Source records START
(* ===== verification/Delivering.v ===== *)
(** * Delivering: messages to bounded subscribers (subscribe.go, conn.go)

    The options of a subscription, the delivery functions of channel, queue
    and callback subscriptions, and the client around them: the read loop that
    receives PUBLISHes and dispatches them, consumers that read and ack, the
    engine's flow control behind the interface [InboundWindow.Window]. *)

From stdpp Require Import gmap.
From S2P Require Import Prelude GoLib Errors ClientErrors Subscribe Queue IdTable Session Inflight Machine Subscriptions SubsLists Dispatch SubQueue InboundWindow.

Module Delivering.
Import Queue.
Import SubsLists Dispatch SubQueue InboundWindow.

(** ** Options *)

(** [subscribeConfig], without the callbacks and the payload encoding. *)
Record subscribeConfig : Type := mkConfig {
  bufferSize : Z;
  maxQueueSize : Z;
  room : Z;
  dropPolicy : DropPolicy;
  dropPolicyExplicit : bool;
  autoAck : bool;
  zeroCopy : bool;
}.
#[export] Instance subscribeConfig_rebuild : Rebuild subscribeConfig := fun c =>
  mkConfig (bufferSize c) (maxQueueSize c) (room c) (dropPolicy c) (dropPolicyExplicit c) (autoAck c) (zeroCopy c).

(** What a subscription takes from the client's options. *)
Record Config : Type := mkClientConfig { MaxSubscribeQueueSize : Z; cfg_DropPolicy : DropPolicy; cfg_ReceiveMaximum : Z }.

Definition DefaultSubscribeBuffer : Z := 64.

Definition newSubscribeConfig (c : Config) : subscribeConfig :=
  mkConfig DefaultSubscribeBuffer (MaxSubscribeQueueSize c) 0 (cfg_DropPolicy c) false false false.

(** The [SubscribeOption]s that bear on delivery. *)
Inductive SubscribeOption : Type :=
| SubBuffer (n : Z) | SubMaxQueueSize (n : Z) | SubDropPolicy (p : DropPolicy) | SubZeroCopy | SubAutoAck.

Definition apply_option (cfg : subscribeConfig) (o : SubscribeOption) : subscribeConfig :=
  match o with
  | SubBuffer n => if 0 <? n then cfg <| bufferSize := n |> else cfg
  | SubMaxQueueSize n => if n =? 0 then cfg else cfg <| maxQueueSize := n |>
  | SubDropPolicy p => cfg <| dropPolicy := p |> <| dropPolicyExplicit := true |>
  | SubZeroCopy => cfg <| zeroCopy := true |>
  | SubAutoAck => cfg <| autoAck := true |>
  end.

(** [subscribeConfigFrom] *)
Definition subscribeConfigFrom (c : Config) (opts : list SubscribeOption) : subscribeConfig := foldl apply_option (newSubscribeConfig c) opts.

(** [chanSubscribeConfig]: [None] is [ErrChanDropOldestUnsupported]. *)
Definition chanSubscribeConfig (c : Config) (opts : list SubscribeOption) : option subscribeConfig :=
  let cfg := subscribeConfigFrom c opts in
  if decide (dropPolicy cfg = DropOldest) then
    if dropPolicyExplicit cfg then None else Some (cfg <| dropPolicy := DropNewest |>)
  else Some cfg.

(** [zeroCopyDelivery] *)
Definition zeroCopyDelivery (cfg : subscribeConfig) : bool := zeroCopy cfg && negb (autoAck cfg).

(** [qosRoom] *)
Definition qosRoom (c : Config) (cfg : subscribeConfig) (filters : list SubscribeFilter) : Z :=
  if autoAck cfg then 0 else if existsb (fun f => 0 <? f_QoS f) filters then cfg_ReceiveMaximum c else 0.

(** ** Subscribers *)

(** Where a route delivers: a channel of capacity [bufferSize + room], a
    [Queue], or a callback. Messages are the names of their handles. *)
Inductive sink : Type := Chan (ch : list nat) | Que (q : Queue nat) | Callback.

(** A subscription's route and what became of its messages: the ones
    [dropInbound] dropped and the ones the consumer received. *)
Record subscriber : Type := mkSubscriber { s_cfg : subscribeConfig; s_sink : sink; s_closed : bool; s_dropped : list nat; s_read : list nat }.
#[export] Instance subscriber_rebuild : Rebuild subscriber := fun s => mkSubscriber (s_cfg s) (s_sink s) (s_closed s) (s_dropped s) (s_read s).

Inductive flavour : Type := FChan | FQueue | FCallback.

(** [subscribeChan], [subscribeQueue] and [subscribeCallback] up to their call
    of [subscribe]. *)
Definition new_subscriber (c : Config) (fl : flavour) (opts : list SubscribeOption) (filters : list SubscribeFilter) : option subscriber :=
  match fl with
  | FChan =>
      match chanSubscribeConfig c opts with
      | None => None
      | Some cfg => Some (mkSubscriber (cfg <| room := qosRoom c cfg filters |>) (Chan []) false [] [])
      end
  | FQueue =>
      let cfg := subscribeConfigFrom c opts in
      Some (mkSubscriber (cfg <| room := qosRoom c cfg filters |>) (Que NewQueue) false [] [])
  | FCallback => Some (mkSubscriber ((subscribeConfigFrom c opts) <| autoAck := false |>) Callback false [] [])
  end.

(** The flow of a message; its QoS is not 0 exactly when it has one, since
    [handlePublish] calls [Receive] for those. *)
Definition flow_of (w : deliveries) (m : nat) : option nat := ms w !! m ≫= fun h => ds w !! m_d h ≫= d_in.

(** [usesRoom] *)
Definition usesRoom (cfg : subscribeConfig) (w : deliveries) (m : nat) : bool := (0 <? room cfg) && bool_decide (is_Some (flow_of w m)).

(** [dropInbound] *)
Definition dropInbound (s : subscriber) (w : deliveries) (m : nat) : subscriber * deliveries := (s <| s_dropped ::= fun l => l ++ [m] |>, ack w m true).

(** [chanDeliver]; [ok] says whether [wrap] converted the message. *)
Definition chanDeliver (s : subscriber) (ch : list nat) (ok : bool) (w : deliveries) (m : nat) : subscriber * deliveries :=
  let cfg := s_cfg s in
  if negb ok then (s, ack w m true)
  else
    let w := if autoAck cfg then ack w m true else w in
    if negb (usesRoom cfg w m) && (bufferSize cfg <=? len ch) then dropInbound s w m
    else if len ch <? bufferSize cfg + room cfg then (s <| s_sink := Chan (ch ++ [m]) |>, w)
    else dropInbound s w m.

(** [queueDeliver] *)
Definition queueDeliver (s : subscriber) (q : Queue nat) (ok : bool) (w : deliveries) (m : nat) : subscriber * deliveries :=
  let cfg := s_cfg s in
  if negb ok then (s, ack w m true)
  else
    let w := if autoAck cfg then ack w m true else w in
    let limit := maxQueueSize cfg in
    let limit := if (0 <? limit) && bool_decide (dropPolicy cfg = DropNewest) && usesRoom cfg w m then limit + room cfg else limit in
    let '(q, (evicted, accepted)) := push q m limit (bool_decide (dropPolicy cfg = DropOldest)) in
    let s := s <| s_sink := Que q |> in
    let (s, w) := match evicted with Some e => dropInbound s w e | None => (s, w) end in
    if negb accepted then dropInbound s w m else (s, w).

(** [route.dispatch] with the route's delivery function. *)
Definition dispatch_to (s : subscriber) (ok : bool) (w : deliveries) (m : nat) : subscriber * deliveries :=
  if s_closed s then (s, ack w m true)
  else match s_sink s with
  | Chan ch => chanDeliver s ch ok w m
  | Que q => queueDeliver s q ok w m
  | Callback => (s, ack w m true)
  end.

(** ** The client around them *)

Section client.
Context `{Window} (cc : Config).

(** The engine, the deliveries, the subscribers, the dispatches the read loop
    has yet to make for the PUBLISH at hand; [whom] remembers the route each
    handle was made for. *)
Record state : Type := mkState { engine : win; dels : deliveries; subs : gmap Z subscriber; todo : list (Z * nat); whom : list Z }.
#[export] Instance state_rebuild : Rebuild state := fun s => mkState (engine s) (dels s) (subs s) (todo s) (whom s).

(** What [release] told the engine between two states of the deliveries. *)
Definition acked_flows (w w' : deliveries) : list nat :=
  omap (fun p => ds w' !! p.1 ≫= d_in) (drop (length (engine_acks w)) (engine_acks w')).

Definition tell (e : win) (w w' : deliveries) : win := foldl (fun e f => win_ack f e) e (acked_flows w w').

Definition set_dels (st : state) (w : deliveries) : state := st <| engine := tell (engine st) (dels st) w |> <| dels := w |>.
Source records END
Here the job is to output the lines from the start of the material through the line with "From stdpp Require Import gmap.", inclusive, exactly and with nothing else.

(* ===== verification/Delivering.v ===== *)
(** * Delivering: messages to bounded subscribers (subscribe.go, conn.go)

    The options of a subscription, the delivery functions of channel, queue
    and callback subscriptions, and the client around them: the read loop that
    receives PUBLISHes and dispatches them, consumers that read and ack, the
    engine's flow control behind the interface [InboundWindow.Window]. *)

From stdpp Require Import gmap.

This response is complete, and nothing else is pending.